Lashawn Richburg-Hayes Contributes Chapter to Book on Economic Mobility
Lashawn Richburg-Hayes, Deputy Director of MDRC’s Young Adults and Postsecondary Education policy area, has contributed a chapter, “Helping Low-Wage Workers Persist in Education Programs: Lessons from Research on Welfare Training Programs and Two Promising Community College Strategies,” to Strategies for Improving the Economic Mobility of Workers: Bridging Research and Practice, edited by Maude Toussaint-Comeau and Bruce D. Meyer and published by the W.E. Upjohn Institute for Employment Research.
The book comes out of a November 2007 conference cosponsored by the Federal Reserve Bank of Chicago and the W.E. Upjohn Institute for Employment Research.
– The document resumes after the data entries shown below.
(** C6: [changeTextureName] moves the image of [oldName] to [newName] in
    the map and renames the first list entry holding [oldName]; when the
    names are equal or [oldName] is missing from either structure nothing
    changes. *)
Theorem C6_changeTextureName (oldName newName : string) (m : MeshModel) :
  (oldName <> newName -> forall img,
     textures_map m !! oldName = Some img -> In oldName (Vcg.textures (cm m)) ->
     let m' := changeTextureName oldName newName m in
     textures_map m' !! newName = Some img /\ textures_map m' !! oldName = None /\
     (forall k, k <> oldName -> k <> newName -> textures_map m' !! k = textures_map m !! k) /\
     exists pre post, Vcg.textures (cm m) = pre ++ oldName :: post /\ ~ In oldName pre /\
       Vcg.textures (cm m') = pre ++ newName :: post) /\
  (oldName = newName \/ textures_map m !! oldName = None \/ ~ In oldName (Vcg.textures (cm m)) ->
     changeTextureName oldName newName m = m).
Proof.
  split.
  - intros Hne img Himg Hin. cbv zeta. unfold changeTextureName.
    rewrite (proj2 (String.eqb_neq _ _) Hne), Himg. cbn [negb].
    destruct (find_index oldName (Vcg.textures (cm m))) as [i|] eqn:Hf.
    2: { apply find_index_None in Hf. contradiction. }
    destruct (find_index_Some _ _ _ Hf) as (pre & post & Hl & Hni & <-).
    cbn [textures_map set_textures_map cm set_cm Vcg.textures set_textures].
    split; [rewrite lookup_delete_ne by congruence; apply lookup_insert_eq|].
    split; [apply lookup_delete_eq|].
    split.
    + intros k Hk1 Hk2. rewrite lookup_delete_ne by congruence.
      apply lookup_insert_ne. congruence.
    + exists pre, post. split; [exact Hl|]. split; [exact Hni|].
      rewrite Hl. apply insert_at_length.
  - intros H. unfold changeTextureName.
    destruct H as [<- | [H | H]].
    + rewrite String.eqb_refl. reflexivity.
    + rewrite H. destruct (negb _); reflexivity.
    + apply find_index_None in H. rewrite H.
      destruct (negb _); [destruct (textures_map m !! oldName)|]; reflexivity.
Qed.

Lemma C6_changeTextureName_witness :
  let m := addTexture "b" (QImageData [2]) (addTexture "a" (QImageData [1])
             (MeshModel_new 0 EmptyString EmptyString)) in
  textures_map (changeTextureName "a" "c" m) !! "c"%string = Some (QImageData [1]) /\
  changeTextureName "a" "a" m = m.
Proof.
  cbv zeta. split.
  - apply (proj1 (C6_changeTextureName "a" "c" _) ltac:(discriminate) (QImageData [1]));
      [reflexivity | vm_compute; left; reflexivity].
  - apply (proj2 (C6_changeTextureName "a" "a" _)). left. reflexivity.
Defined.

(** C7 (counterexample): three textures that fail to load all become
    ["dummy.png"]; renaming the map entry ["dummy.png"] leaves two list
    entries ["dummy.png"] with no map key, and [addTexture("dummy.png", ...)]
    then binds the key while the name is listed twice. *)
Lemma C7_addTexture_duplicate_remains :
  let m0 := set_cm (MeshModel_new 0 EmptyString EmptyString)
              (set_textures (cm (MeshModel_new 0 EmptyString EmptyString)) ["a"; "b"; "c"]%string) in
  let m1 := snd (loadTextures (fun _ => None) (fun s => s) (fun s => s) (fun s => s)
                   (fun s => s) (QImageData []) m0) in
  let m2 := changeTextureName "dummy.png" "z" m1 in
  let m3 := addTexture "dummy.png" (QImageData [7]) m2 in
  textures_map m2 !! "dummy.png"%string = None /\
  textures_map m3 !! "dummy.png"%string = Some (QImageData [7]) /\
  count_occ String.string_dec (Vcg.textures (cm m3)) "dummy.png" = 2%nat.
Proof. vm_compute. repeat split. Qed.

(** C7 (amended): when [name] is a key, [addTexture] changes nothing;
    otherwise the map binds [name] to the image, and [name] is appended to
    the mesh's list only when absent, so [addTexture] never adds a second
    copy: afterwards the name occurs [max 1 c] times, [c] its count before. *)
Theorem C7_addTexture_amended (name : string) (txt : QImage) (m : MeshModel) :
  (is_Some (textures_map m !! name) -> addTexture name txt m = m) /\
  (textures_map m !! name = None ->
     let m' := addTexture name txt m in
     textures_map m' = <[name := txt]> (textures_map m) /\
     (In name (Vcg.textures (cm m)) -> Vcg.textures (cm m') = Vcg.textures (cm m)) /\
     (~ In name (Vcg.textures (cm m)) -> Vcg.textures (cm m') = Vcg.textures (cm m) ++ [name]) /\
     count_occ String.string_dec (Vcg.textures (cm m')) name =
       Nat.max 1 (count_occ String.string_dec (Vcg.textures (cm m)) name)).
Proof.
  split.
  - intros [img Himg]. unfold addTexture. rewrite Himg. reflexivity.
  - intros Hnone. cbv zeta. unfold addTexture. rewrite Hnone.
    cbn [textures_map set_textures_map cm set_cm Vcg.textures set_textures].
    destruct (find_index name (Vcg.textures (cm m))) as [i|] eqn:Hf.
    + destruct (find_index_Some _ _ _ Hf) as (pre & post & Hl & _ & _).
      assert (In name (Vcg.textures (cm m))) as Hin
        by (rewrite Hl; apply in_or_app; right; left; reflexivity).
      split; [reflexivity|]. split; [reflexivity|]. split; [contradiction|].
      pose proof (proj1 (count_occ_In String.string_dec _ name) Hin). lia.
    + apply find_index_None in Hf.
      split; [reflexivity|]. split; [contradiction|]. split; [reflexivity|].
      rewrite count_occ_app, (proj1 (count_occ_not_In String.string_dec _ name) Hf).
      simpl. destruct (String.string_dec name name); [reflexivity | congruence].
Qed.

Lemma C7_addTexture_amended_witness :
  let m := addTexture "a" (QImageData [1]) (MeshModel_new 0 EmptyString EmptyString) in
  addTexture "a" (QImageData [2]) m = m /\
  count_occ String.string_dec
    (Vcg.textures (cm (addTexture "b" (QImageData [2]) m))) "b" = 1%nat.
Proof.
  cbv zeta. split.
  - apply (proj1 (C7_addTexture_amended "a" (QImageData [2]) _)).
    vm_compute. eexists. reflexivity.
  - destruct (proj2 (C7_addTexture_amended "b" (QImageData [2])
        (addTexture "a" (QImageData [1]) (MeshModel_new 0 EmptyString EmptyString))))
      as (_ & _ & _ & Hc); [vm_compute; reflexivity|].
    rewrite Hc. vm_compute. reflexivity.
Defined.

(** C8: [getTexture] returns the stored image, or the null [QImage()] for a
    missing key; [setTexture] overwrites an existing binding only and
    otherwise leaves the whole model unchanged. *)
Theorem C8_getTexture_setTexture (m : MeshModel) (tn name : string) (txt : QImage) :
  (forall img, textures_map m !! tn = Some img -> getTexture m tn = img) /\
  (textures_map m !! tn = None -> getTexture m tn = QImageNull) /\
  (is_Some (textures_map m !! name) ->
     setTexture name txt m = set_textures_map m (<[name := txt]> (textures_map m))) /\
  (textures_map m !! name = None -> setTexture name txt m = m).
Proof.
  unfold getTexture, setTexture. split; [|split; [|split]].
  - intros img H. rewrite H. reflexivity.
  - intros H. rewrite H. reflexivity.
  - intros [img H]. rewrite H. reflexivity.
  - intros H. rewrite H. reflexivity.
Qed.

Lemma C8_getTexture_setTexture_witness :
  let m := addTexture "a" (QImageData [1]) (MeshModel_new 0 EmptyString EmptyString) in
  getTexture m "a" = QImageData [1] /\ getTexture m "b" = QImageNull /\
  setTexture "b" (QImageData [3]) m = m /\
  setTexture "a" (QImageData [3]) m = set_textures_map m (<[ "a"%string := QImageData [3] ]> (textures_map m)).
Proof.
  cbv zeta.
  destruct (C8_getTexture_setTexture
              (addTexture "a" (QImageData [1]) (MeshModel_new 0 EmptyString EmptyString))
              "a" "b" (QImageData [3])) as (H1 & _ & _ & H4).
  destruct (C8_getTexture_setTexture
              (addTexture "a" (QImageData [1]) (MeshModel_new 0 EmptyString EmptyString))
              "b" "a" (QImageData [3])) as (_ & H2 & H3 & _).
  split; [apply H1; vm_compute; reflexivity|].
  split; [apply H2; vm_compute; reflexivity|].
  split; [apply H4; vm_compute; reflexivity|].
  apply H3. vm_compute. eexists. reflexivity.
Defined.

(** * Further properties of the code *)

(** ** Composing the data-mask operations *)

Lemma cmesh_ext (c1 c2 : CMeshO) :
  VFAdjacency (vert c1) = VFAdjacency (vert c2) -> VMark (vert c1) = VMark (vert c2) ->
  VTexCoord (vert c1) = VTexCoord (vert c2) -> VCurvature (vert c1) = VCurvature (vert c2) ->
  VCurvatureDir (vert c1) = VCurvatureDir (vert c2) -> VRadius (vert c1) = VRadius (vert c2) ->
  FFAdjacency (face c1) = FFAdjacency (face c2) -> FVFAdjacency (face c1) = FVFAdjacency (face c2) ->
  FQuality (face c1) = FQuality (face c2) -> FMark (face c1) = FMark (face c2) ->
  FColor (face c1) = FColor (face c2) -> FCurvatureDir (face c1) = FCurvatureDir (face c2) ->
  FWedgeTexCoord (face c1) = FWedgeTexCoord (face c2) ->
  Tr c1 = Tr c2 -> sfn c1 = sfn c2 -> svn c1 = svn c2 -> Vcg.textures c1 = Vcg.textures c2 ->
  c1 = c2.
Proof.
  destruct c1 as [[] [] ? ? ? ?], c2 as [[] [] ? ? ? ?]; cbn.
  intros; subst; reflexivity.
Qed.

Lemma do_if_keep {A} (P : CMeshO -> A) n b act c :
  (forall c, P (act c) = P c) -> P (do_if n b act c) = P c.
Proof. intros H. unfold do_if. destruct (negb _); [apply H | reflexivity]. Qed.

Lemma undo_if_keep {A} (P : CMeshO -> A) m u b act c :
  (forall c, P (act c) = P c) -> P (undo_if m u b act c) = P c.
Proof. intros H. unfold undo_if. destruct (_ && _); [apply H | reflexivity]. Qed.

(** Settle one field of a [cmesh_ext] goal: push the projection through
    every guard, turn the guards into bits and split on them. *)
Ltac field_close :=
  repeat ocf_step;
  repeat match goal with
  | |- context [?P (do_if ?n ?b ?a ?c)] =>
      rewrite (do_if_keep P n b a c) by (intros; reflexivity)
  | |- context [?P (undo_if ?m ?u ?b ?a ?c)] =>
      rewrite (undo_if_keep P m u b a c) by (intros; reflexivity)
  end;
  ocf_close; cbn [currentDataMask set_mask set_cm cm];
  rewrite ?Z.lor_spec, ?Z.land_spec; rewrite ?Z.lnot_spec by lia;
  repeat match goal with |- context [Z.testbit ?x ?k] => destruct (Z.testbit x k) end;
  reflexivity.

Lemma updateDataMask_compose_cm (a b : Z) (m : MeshModel) :
  cm (updateDataMask a (updateDataMask b m)) = cm (updateDataMask (Z.lor b a) m).
Proof.
  unfold updateDataMask; cbn [cm set_mask set_cm currentDataMask].
  apply cmesh_ext; field_close.
Qed.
The conference’s purpose was threefold: (1) to bring together researchers, practitioners, and policymakers to discuss policies affecting low-wage workers and other vulnerable or disadvantaged populations; (2) to identify best practices in workforce development initiatives; and (3) to extract lessons for devising effective policies.
The chapters in the volume seek to offer a fresh review of the economic circumstances of disadvantaged populations, as well as to provide a provocative but nuanced assessment of the effectiveness of various policies and practices geared to redress a number of issues affecting them. Examples of programs discussed include housing allowances that address the spatial mismatch between poor inner-city neighborhoods and areas with job growth, employment and training programs for former welfare recipients, and labor market reentry programs for the hard-to-employ/ex-offenders in distressed communities.
Richburg-Hayes’ chapter reviews what is known about education acquisition by low-wage workers and highlights promising strategies being tested at several community colleges, including enhanced student services and performance-based scholarships. An earlier version of her chapter is available as a working paper on the MDRC Web site.